Data excerpts
- Opening Delimiter -

(** * Legion package recipe: from a concrete spec to the CMake options

    A shallow embedding of [Legion.cmake_args] and of the variant and
    conflict declarations of
    [var/spack/repos/builtin/packages/legion/package.py], with the
    properties of the option list it returns.

    Python integers are [Z], Python strings are [string], the list
    [options] and the list [cmake_cxx_flags] are [list string], and
    [os.environ] is an association list.  The body of [cmake_args] is
    written in a small state-and-exception monad so that it can be read
    side by side with the Python text. *)

From Stdlib Require Import ZArith List String Ascii Bool Lia Btauto.
From Stdlib Require Import DecimalString DecimalPos DecimalZ Zbitwise.
Import ListNotations.

Open Scope string_scope.
Open Scope Z_scope.
Open Scope list_scope.

(* ================================================================== *)
(** ** Strings *)

(** ['%d' % n] for a Python integer. *)
Definition fmt_d (n : Z) : string := NilZero.string_of_int (Z.to_int n).

(** [str.upper] on the ASCII range. *)
Definition upper_ascii (c : ascii) : ascii :=
  let n := nat_of_ascii c in
  if (97 <=? n)%nat && (n <=? 122)%nat then ascii_of_nat (n - 32) else c.

Fixpoint upper (s : string) : string :=
  match s with
  | EmptyString => EmptyString
  | String c s' => String (upper_ascii c) (upper s')
  end.

(** The options that start with a given text, in order. *)
Definition with_prefix (p : string) (l : list string) : list string :=
  filter (String.prefix p) l.

(** How many times an option occurs. *)
Definition occurrences (x : string) (l : list string) : nat :=
  List.length (filter (String.eqb x) l).

(* ================================================================== *)
(** ** The concrete spec *)

(** The variants declared by the recipe (lines 71-193), the [build_type]
    variant inherited from [CMakePackage], and what [cmake_args] reads of
    the dependency DAG: the names of the nodes below the root and the
    [kokkos_cxx] attribute of the kokkos node.  [max_dims] and
    [max_fields] hold the integers that [int(...)] gives at lines 317 and
    321. *)
Record Spec : Type := {
  network : string;
  gasnet_root : string;
  conduit : string;
  gasnet_debug : bool;
  shared : bool;
  bounds_checks : bool;
  privilege_checks : bool;
  enable_tls : bool;
  output_level : string;
  spy : bool;
  cuda : bool;
  cuda_hijack : bool;
  cuda_arch : string;
  cuda_unsupported_compiler : bool;
  fortran : bool;
  hdf5 : bool;
  hwloc : bool;
  kokkos : bool;
  bindings : bool;
  libdl : bool;
  openmp : bool;
  papi : bool;
  python : bool;
  zlib : bool;
  redop_complex : bool;
  max_dims : Z;
  max_fields : Z;
  native : bool;
  build_type : string;
  nodes : list string;
  kokkos_cxx : string
}.

(** [name in spec] for a bare package name: a node of that name sits in
    the DAG below the root. *)
Definition has_node (name : string) (spec : Spec) : bool :=
  existsb (String.eqb name) (nodes spec).

(** The declared defaults, with an empty DAG. *)
Definition default_spec : Spec := {|
  network := "none";
  gasnet_root := "none";
  conduit := "none";
  gasnet_debug := false;
  shared := false;
  bounds_checks := false;
  privilege_checks := false;
  enable_tls := false;
  output_level := "warning";
  spy := false;
  cuda := false;
  cuda_hijack := false;
  cuda_arch := "70";
  cuda_unsupported_compiler := false;
  fortran := false;
  hdf5 := false;
  hwloc := false;
  kokkos := false;
  bindings := false;
  libdl := true;
  openmp := false;
  papi := false;
  python := false;
  zlib := true;
  redop_complex := false;
  max_dims := 3;
  max_fields := 512;
  native := false;
  build_type := "RelWithDebInfo";
  nodes := [];
  kokkos_cxx := ""
|}.

(* ================================================================== *)
(** ** Exceptions, outcomes and the frame of [cmake_args] *)

Inductive exn : Type :=
| InstallError (msg : string)
| KeyError (key : string)
| ConflictError (msg : option string).

Inductive outcome (A : Type) : Type :=
| Returned (a : A)
| Raised (e : exn)
| OutOfFuel.

Arguments Returned {A} a.
Arguments Raised {A} e.
Arguments OutOfFuel {A}.

(** The two local lists of [cmake_args] and the process environment.
    [os.environ[k] = v] puts a binding in front; a lookup takes the first
    binding of the key. *)
Record frame : Type := {
  options : list string;
  cmake_cxx_flags : list string;
  os_environ : list (string * string)
}.

Definition M (A : Type) : Type := frame -> outcome A * frame.

Definition ret {A} (a : A) : M A := fun st => (Returned a, st).

Definition bind {A B} (m : M A) (k : A -> M B) : M B :=
  fun st =>
    match m st with
    | (Returned a, st') => k a st'
    | (Raised e, st') => (Raised e, st')
    | (OutOfFuel, st') => (OutOfFuel, st')
    end.

Definition raise {A} (e : exn) : M A := fun st => (Raised e, st).

Definition out_of_fuel {A} : M A := fun st => (OutOfFuel, st).

Definition pass : M unit := ret tt.

Declare Scope py_scope.
Delimit Scope py_scope with py.
Notation "x <- m ;; k" := (bind m (fun x => k))
  (at level 61, m at next level, right associativity) : py_scope.
Notation "m ;; k" := (bind m (fun _ => k))
  (at level 61, right associativity) : py_scope.

Definition set_options (l : list string) : M unit :=
  fun st => (Returned tt,
             {| options := l;
                cmake_cxx_flags := cmake_cxx_flags st;
                os_environ := os_environ st |}).

Definition set_cmake_cxx_flags (l : list string) : M unit :=
  fun st => (Returned tt,
             {| options := options st;
                cmake_cxx_flags := l;
                os_environ := os_environ st |}).

Definition get_options : M (list string) :=
  fun st => (Returned (options st), st).

(** [options.append(x)] *)
Definition options_append (x : string) : M unit :=
  fun st => (Returned tt,
             {| options := options st ++ [x];
                cmake_cxx_flags := cmake_cxx_flags st;
                os_environ := os_environ st |}).

(** [cmake_cxx_flags.extend(l)] *)
Definition cmake_cxx_flags_extend (l : list string) : M unit :=
  fun st => (Returned tt,
             {| options := options st;
                cmake_cxx_flags := cmake_cxx_flags st ++ l;
                os_environ := os_environ st |}).

(** [os.environ[k] = v] *)
Definition environ_set (k v : string) : M unit :=
  fun st => (Returned tt,
             {| options := options st;
                cmake_cxx_flags := cmake_cxx_flags st;
                os_environ := (k, v) :: os_environ st |}).

Fixpoint getenv (k : string) (env : list (string * string)) : option string :=
  match env with
  | [] => None
  | (k', v) :: env' => if String.eqb k k' then Some v else getenv k env'
  end.

(** [spec['kokkos'].kokkos_cxx]: the lookup raises [KeyError] when the DAG
    has no node of that name. *)
Definition spec_kokkos_cxx (spec : Spec) : M string :=
  if has_node "kokkos" spec then ret (kokkos_cxx spec)
  else raise (KeyError "kokkos").

(* ================================================================== *)
(** ** [Legion.cmake_args] *)

(** Lines 327-328:
    [while maxfields & maxfields - 1: maxfields = maxfields & maxfields - 1].
    On a negative integer the Python loop does not end, so the loop takes
    fuel, one unit per test of the condition. *)
Fixpoint while_clear_lowest_bit (fuel : nat) (maxfields : Z) : M Z :=
  match fuel with
  | O => out_of_fuel
  | S fuel' =>
      if negb (Z.land maxfields (maxfields - 1) =? 0)
      then while_clear_lowest_bit fuel' (Z.land maxfields (maxfields - 1))
      else ret maxfields
  end.

Definition gasnet_root_msg : string :=
  "'gasnet_root' is only valid when 'network=gasnet'.".

Local Open Scope py_scope.

(** Lines 195-336. *)
Definition cmake_args (fuel : nat) (spec : Spec) : M (list string) :=
  set_cmake_cxx_flags [] ;;
  set_options [] ;;

  (if String.eqb (network spec) "gasnet" then
     options_append "-DLegion_NETWORKS=gasnetex" ;;
     (if negb (String.eqb (gasnet_root spec) "none") then
        let gasnet_dir := gasnet_root spec in
        options_append ("-DGASNet_ROOT_DIR=" ++ gasnet_dir)%string
      else
        options_append "-DLegion_EMBED_GASNet=ON") ;;
     let gasnet_conduit := conduit spec in
     options_append ("-DGASNet_CONDUIT=" ++ gasnet_conduit)%string ;;
     (if gasnet_debug spec then
        options_append "-DLegion_EMBED_GASNet_CONFIGURE_ARGS=--enable-debug"
      else pass)
   else if String.eqb (network spec) "mpi" then
     options_append "-DLegion_NETWORKS=mpi" ;;
     (if negb (String.eqb (gasnet_root spec) "none") then
        raise (InstallError gasnet_root_msg)
      else pass)
   else
     (if negb (String.eqb (gasnet_root spec) "none") then
        raise (InstallError gasnet_root_msg)
      else pass) ;;
     options_append "-DLegion_EMBED_GASNet=OFF") ;;

  (if shared spec then options_append "-DBUILD_SHARED_LIBS=ON"
   else options_append "-DBUILD_SHARED_LIBS=OFF") ;;

  (if bounds_checks spec then options_append "-DLegion_BOUNDS_CHECKS=ON"
   else pass) ;;
  (if privilege_checks spec then
     options_append "-DLegion_PRIVILEGE_CHECKS=ON"
   else pass) ;;
  (if enable_tls spec then options_append "-DLegion_ENABLE_TLS=ON"
   else pass) ;;
  (if has_node "output_level" spec then
     let level := upper (output_level spec) in
     options_append ("-DLegion_OUTPUT_LEVEL=" ++ level)%string
   else pass) ;;
  (if spy spec then options_append "-DLegion_SPY=ON" else pass) ;;

  (if cuda spec then
     let cuda_arch := cuda_arch spec in
     options_append "-DLegion_USE_CUDA=ON" ;;
     options_append "-DLegion_GPU_REDUCTIONS=ON" ;;
     options_append ("-DLegion_CUDA_ARCH=" ++ cuda_arch)%string ;;
     (if cuda_hijack spec then options_append "-DLegion_HIJACK_CUDART=ON"
      else options_append "-DLegion_HIJACK_CUDART=OFF") ;;
     (if cuda_unsupported_compiler spec then
        options_append
          "-DCUDA_NVCC_FLAGS:STRING=--allow-unsupported-compiler"
      else pass)
   else pass) ;;

  (if fortran spec then options_append "-DLegion_USE_Fortran=ON"
   else pass) ;;
  (if hdf5 spec then options_append "-DLegion_USE_HDF5=ON" else pass) ;;
  (if hwloc spec then options_append "-DLegion_USE_HWLOC=ON" else pass) ;;

  (if kokkos spec then
     options_append "-DLegion_USE_Kokkos=ON" ;;
     cxx <- spec_kokkos_cxx spec ;;
     environ_set "KOKKOS_CXX_COMPILER" cxx
   else pass) ;;

  (if libdl spec then options_append "-DLegion_USE_LIBDL=ON"
   else options_append "-DLegion_USE_LIBDL=OFF") ;;
  (if openmp spec then options_append "-DLegion_USE_OpenMP=ON"
   else pass) ;;
  (if papi spec then options_append "-DLegion_USE_PAPI=ON" else pass) ;;
  (if python spec then options_append "-DLegion_USE_Python=ON"
   else pass) ;;
  (if zlib spec then options_append "-DLegion_USE_ZLIB=ON"
   else options_append "-DLegion_USE_ZLIB=OFF") ;;
  (if redop_complex spec then options_append "-DLegion_REDOP_COMPLEX=ON"
   else pass) ;;

  (if bindings spec then
     options_append "-DLegion_BUILD_BINDINGS=ON" ;;
     options_append "-DLegion_REDOP_COMPLEX=ON" ;;
     options_append "-DLegion_USE_Fortran=ON"
   else pass) ;;

  (if String.eqb (build_type spec) "Debug" then
     cmake_cxx_flags_extend ["-DDEBUG_REALM"; "-DDEBUG_LEGION"; "-ggdb"]
   else pass) ;;

  let maxdims := max_dims spec in
  options_append ("-DLegion_MAX_DIM=" ++ fmt_d maxdims)%string ;;

  let maxfields := max_fields spec in
  let maxfields := if maxfields <=? 0 then 512 else maxfields in
  maxfields <-
    (if negb (Z.land maxfields (maxfields - 1) =? 0) then
       maxfields <- while_clear_lowest_bit fuel maxfields ;;
       ret (Z.shiftl maxfields 1)
     else ret maxfields) ;;
  options_append ("-DLegion_MAX_FIELDS=" ++ fmt_d maxfields)%string ;;

  (if native spec then options_append "-DBUILD_MARCH:STRING=native"
   else pass) ;;

  get_options.

Local Close Scope py_scope.

(** The specs on which no statement of [cmake_args] raises: the two
    [raise InstallError] of lines 218-222 are not reached, and the lookup
    [spec['kokkos']] of line 274 finds its node. *)
Definition cmake_args_ok (spec : Spec) : bool :=
  (String.eqb (network spec) "gasnet"
   || String.eqb (gasnet_root spec) "none")
  && (negb (kokkos spec) || has_node "kokkos" spec).

(** Fuel that lets the loop of lines 327-328 run to its end. *)
Definition enough_fuel (fuel : nat) (spec : Spec) : Prop :=
  (Z.to_nat (max_fields spec) <= fuel)%nat.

- Closing Delimiter -

> **Work item**
In the entries above, restate word for word the lines between the one holding "Definition default_spec : Spec" and the one holding "cuda_unsupported_compiler := false;", inclusive, and nothing besides.

> **Final answer**
Definition default_spec : Spec := {|
  network := "none";
  gasnet_root := "none";
  conduit := "none";
  gasnet_debug := false;
  shared := false;
  bounds_checks := false;
  privilege_checks := false;
  enable_tls := false;
  output_level := "warning";
  spy := false;
  cuda := false;
  cuda_hijack := false;
  cuda_arch := "70";
  cuda_unsupported_compiler := false;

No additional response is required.